The CT scans result came out the next day, and I was told that the metastasis in rectum, bladder and liver had obviously become smaller than before, and the metastasis in the diaphragma had disappeared. The cancer specialists of Modern Cancer Hospital Guangzhou worked out another treatment plan for me according to my temporal condition. The doctors later performed to me another two interventional treatments and an interposed natural therapy. After the treatment, the nurses prepared for me nutritious daily meals, while the doctors and interpreters regularly went to my ward checking my conditions, chatting with me and encouraging me to fight against ovarian cancer.

For me, everyday in Modern Cancer Hospital Guangzhou is full. When staying with the doctors and nurses, I felt that we are friends. After discharging from the hospital, I went back to Indonesia and went on my life against ovarian cancer.

The third fight against ovarian cancer

In January, 2012, I pleasurably came to Modern Cancer Hospital Guangzhou with my family for the third follow-up checking. The CT scans showed that my rectum and bladder were affected by the ovarian cancer. Later, cancer specialists of Modern Cancer Hospital Guangzhou performed cytoreductive surgery to me, after which serous papillary cystadenocarcinoma were found in both my ovaries and transferred to abdominal cavity and pelvic cavity.

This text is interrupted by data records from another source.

(** * lam-coins: deposit-address validators

    A shallow embedding of [src/plugins/validators/index.ts] (the six address
    validators and [isBech32Address]) and of the plugin of
    [src/plugins/blackpay.ts] ([validate] and the methods around it), with the
    properties the specification states about them and further properties
    read off the code.

    Conventions of the embedding.
    - A JavaScript call either returns a value or throws: [outcome].
      [try { ... } catch (e) { ... }] is [try_catch].  [console.log] only
      writes diagnostics and is left out.
    - A JavaScript string is a [string] of 8-bit characters.  The embedding is
      exact on ASCII candidates; a character above 127 is kept as it is by
      [toLowerCase] and [toUpperCase], and is no white space for [parseInt].
      No property below rests on how the two map a character: a property
      about case states what it needs of the candidate as a hypothesis, and a
      length that [decode] fixes is stated of the lower-case form it reads.
    - A JavaScript number that the code uses as an integer is a [Z]; the
      32-bit wrap-around of [<<] is written out ([to_int32]).  An optional
      argument left out is [None].
    - A byte buffer is a [list Z] of values in 0..255.

    Plan of the file.
    - The [bech32] package, whose behaviour the properties depend on (its
      default length ceiling, its [fromWords] that throws), is modelled in
      full.
    - The validators are parameterised by the other decoders and by the hash
      they call, and their properties hold for any of them.
    - Models of those decoders and hashes follow; the examples run the
      validators on real addresses with them.
    - [url.parse] of Node.js is a parameter of the plugin's methods. *)

From Stdlib Require Import ZArith List String Ascii Bool Lia.
Import ListNotations.

Local Open Scope string_scope.
Local Open Scope Z_scope.

(** ** Calls that may throw *)

Inductive outcome (A : Type) : Type :=
| Returns (a : A)
| Throws (message : string).

Arguments Returns {A} a.
Arguments Throws {A} message.

Definition bind {A B : Type} (m : outcome A) (k : A -> outcome B) : outcome B :=
  match m with
  | Returns a => k a
  | Throws e => Throws e
  end.

Notation "x <- m ;; k" := (bind m (fun x => k))
  (at level 61, m at next level, right associativity).

(** [try { body } catch (error) { handler }] *)
Definition try_catch {A : Type} (body : outcome A) (handler : string -> outcome A)
  : outcome A :=
  match body with
  | Returns a => Returns a
  | Throws e => handler e
  end.

(** ** JavaScript strings, numbers and buffers *)

Module Js.

Definition charCode (c : ascii) : Z := Z.of_N (N_of_ascii c).

Definition length (s : string) : Z := Z.of_nat (String.length s).

Definition lower_char (c : ascii) : ascii :=
  let n := charCode c in
  if (65 <=? n) && (n <=? 90) then ascii_of_N (Z.to_N (n + 32)) else c.

Definition upper_char (c : ascii) : ascii :=
  let n := charCode c in
  if (97 <=? n) && (n <=? 122) then ascii_of_N (Z.to_N (n - 32)) else c.

Fixpoint map_chars (f : ascii -> ascii) (s : string) : string :=
  match s with
  | EmptyString => EmptyString
  | String c s' => String (f c) (map_chars f s')
  end.

Definition toLowerCase (s : string) : string := map_chars lower_char s.
Definition toUpperCase (s : string) : string := map_chars upper_char s.

(** The index of the first [c] in [s], counted from [i]; [None] when [c]
    does not occur. *)
Fixpoint index_from (c : ascii) (s : string) (i : Z) : option Z :=
  match s with
  | EmptyString => None
  | String d s' => if Ascii.eqb d c then Some i else index_from c s' (i + 1)
  end.

Fixpoint lastIndexOf_from (c : ascii) (s : string) (i last : Z) : Z :=
  match s with
  | EmptyString => last
  | String d s' => lastIndexOf_from c s' (i + 1) (if Ascii.eqb d c then i else last)
  end.

(** [s.lastIndexOf(c)] for a one-character [c]: -1 when [c] does not occur. *)
Definition lastIndexOf (s : string) (c : ascii) : Z := lastIndexOf_from c s 0 (-1).

(** [s.slice(b, e)]: a negative index counts from the end. *)
Definition slice (s : string) (b e : Z) : string :=
  let len := length s in
  let from := if b <? 0 then Z.max (len + b) 0 else Z.min b len in
  let to := if e <? 0 then Z.max (len + e) 0 else Z.min e len in
  String.substring (Z.to_nat from) (Z.to_nat (Z.max (to - from) 0)) s.

(** [s.slice(b)] *)
Definition slice_from (s : string) (b : Z) : string := slice s b (length s).

(** [s.substring(0, n)] and [s.substr(0, n)] for [n >= 0]. *)
Definition substring0 (s : string) (n : Z) : string :=
  String.substring 0 (Z.to_nat n) s.

(** [s.startsWith(p)], and lodash's [_.startsWith(p, s)] of [lodash/fp]. *)
Definition startsWith (s p : string) : bool := String.prefix p s.

(** The value of a 32-bit signed integer operation. *)
Definition to_int32 (z : Z) : Z := (z + 2 ^ 31) mod 2 ^ 32 - 2 ^ 31.
(** * The Gemini agents of [src/gemini]: conversation history and tool calls

    A shallow embedding of the two [Agent] classes of the repository:
    - [src/gemini/toolsAgent.py]: [Agent.run] with function calling
      (module [ToolsAgent]);
    - [src/gemini/geminiTest.py]: the tool-less [Agent.run]
      (module [GeminiTest]).

    Both methods mutate [self.contents] and talk to the hosted model through
    [self.client.models.generate_content]; the tools of [toolsAgent.py] act
    on the local file system.  The embedding threads these three pieces of
    state explicitly through a state-and-exception monad, and records every
    backend dispatch and every executed tool body in a log, so that "how many
    dispatches" and "was the function invoked" are statements about data. *)

From Stdlib Require Import List String ZArith Lia.
From stdpp Require Import base option list strings gmap.
Import ListNotations.
Local Open Scope string_scope.
Local Open Scope list_scope.

(** ** Python values and exceptions *)

(** The values that travel between the model and the tools: function-call
    arguments (decoded JSON), tool results, and the schema dictionaries of
    the tool declarations. *)
#[local] Set Warnings "-register-all".
Inductive Value : Type :=
| VNone
| VBool (b : bool)
| VInt (z : Z)
| VStr (s : string)
| VList (l : list Value)
| VDict (d : list (string * Value)).

(** A raised exception: its class name and its message. *)
Record Exn : Type := PyExn { exn_class : string; exn_msg : string }.

(** The outcome of evaluating a Python expression: a value, or a raised
    exception. *)
Inductive Outcome (A : Type) : Type :=
| Ok (a : A)
| Raise (e : Exn).
Arguments Ok {A} a.
Arguments Raise {A} e.

Definition TypeError (msg : string) : Exn := PyExn "TypeError" msg.
Definition IndexError (msg : string) : Exn := PyExn "IndexError" msg.
Definition AttributeError (msg : string) : Exn := PyExn "AttributeError" msg.

(** ** The SDK's objects ([google.genai.types])

    Only the attributes the agents read.  Every attribute is [Optional] in
    the SDK, which is why [run] can fault on a response without candidates
    or without content. *)

(** [types.FunctionCall]: the model's request to run a tool. *)
Record FunctionCall : Type := {
  name : option string;
  args : option (gmap string Value)
}.

(** [types.Part]: one segment of a model turn. *)
Record Part : Type := {
  text : option string;
  function_call : option FunctionCall
}.

(** [types.Content]: a model turn. *)
Record Content : Type := {
  role : option string;
  parts : option (list Part)
}.

Record Candidate : Type := { content : option Content }.

(** [types.GenerateContentResponse]. *)
Record Response : Type := { candidates : option (list Candidate) }.

(** [types.FunctionDeclaration(name=..., description=..., parameters=...)]. *)
Record FunctionDeclaration : Type := {
  fd_name : string;
  description : string;
  parameters : Value
}.

(** [types.Tool(function_declarations=[...])]. *)
Record Tool : Type := { function_declarations : list FunctionDeclaration }.

(** [types.GenerateContentConfig( **config_params)]: the key
    ["system_instruction"] is present only when [run] put it there. *)
Record GenerateContentConfig : Type := {
  cfg_tools : list Tool;
  cfg_system_instruction : option string
}.

(** ** The conversation history [self.contents] *)

(** The parts of the dictionaries [run] builds itself:
    [{"text": contents}] and
    [{"function_response": {"name": n, "response": {"result": r}}}]. *)
Inductive DictPart : Type :=
| text_part (s : string)
| function_response (fname : string) (result : Value).

(** An element of [self.contents]: a dictionary [{"role": r, "parts": ps}]
    built by [run], or the object [response.candidates[0].content] of a
    response, appended as it is ([None] when the SDK left it unset). *)
Inductive Entry : Type :=
| dict_turn (r : string) (ps : list DictPart)
| content_obj (c : option Content).
(** scikit-learn's [f_oneway] on the per-class samples of one feature. *)
Definition f_oneway (args : list (list float)) : float :=
  let n_classes := List.length args in
  let n_samples := fold_left Nat.add (map (@List.length float) args) O in
  let sq x := PrimFloat.mul x x in
  let ss_alldata := fsum (map (fun a => fsum (map sq a)) args) in
  let sums_args := map fsum args in
  let square_of_sums_alldata := sq (fsum sums_args) in
  let sstot := PrimFloat.sub ss_alldata
                 (PrimFloat.div square_of_sums_alldata (float_of_nat n_samples)) in
  let ssbn :=
    PrimFloat.sub
      (fsum (map (fun a => PrimFloat.div (sq (fsum a)) (float_of_nat (List.length a))) args))
      (PrimFloat.div square_of_sums_alldata (float_of_nat n_samples)) in
  let sswn := PrimFloat.sub sstot ssbn in
  let msb := PrimFloat.div ssbn (float_of_nat (n_classes - 1)) in
  let msw := PrimFloat.div sswn (float_of_nat (n_samples - n_classes)) in
  PrimFloat.div msb msw.

Fixpoint dedup_sorted (xs : list float) : list float :=
  match xs with
  | [] => []
  | x :: rest =>
      match rest with
      | [] => [x]
      | y :: _ => if PrimFloat.eqb x y then dedup_sorted rest else x :: dedup_sorted rest
      end
  end.

(** [np.unique(y)] *)
Definition np_unique (y : Series) : list float := dedup_sorted (sort_floats y).

(** scikit-learn's [f_classif] score of one feature column against [y]. *)
Definition f_classif (x y : Series) : float :=
  f_oneway
    (map (fun k => map fst (filter (fun p => PrimFloat.eqb (snd p) k) (combine x y)))
         (np_unique y)).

Even so, I was not scared, as I had a solid believe that experts of Modern Cancer Hospital Guangzhou can help me fight against it. After the surgery, another two interventional treatments were performed to me. Thus, the cancer was controlled and I felt no discomfort from it. When I was lying on the sickbed and thinking about the discharging from the hospital a few days later, it occurred to me that I had done nothing to show my gratefulness to the doctors and nurses for their considerate caring and kindness. Then I shared my thinking with my family and the lung cancer patient in the next ward. We then decide to make a piece of embroidery together to show our gratitude to the doctors and nurses.

At the beginning, we were very slow and kept staring over again and again due to unfamiliarity with the production methods of embroidering and our determined desire to present the best work to the doctors and nurses. When discharging from the hospital, I passed my half-done embroidery to the lung cancer patient to have it finished.

Half a year later, in May, 2012, we finally finished the hand-made Chinese embroidery, on which it writes “Hua Kai Fu Gui”, meaning auspice. We presented it to the doctors and nurses of Modern Cancer Hospital Guangzhou and thanked them for their support, encouragement, care and treatments. Because of them, I was able to go farther and more steadily on the way fighting against ovarian cancer.


*Surgery, in addition to the appropriate chemotherapy and radiotherapy, are effective in treating early cancer, but certain patients in late stage of cancer may not be tolerate surgery well as they can be relatively weak. A combination of carefully planned minimally invasive therapy, chemotherapy or radiotherapy can effectively reduce the side effects and discomfort of treatment and may help patient get better efficacy.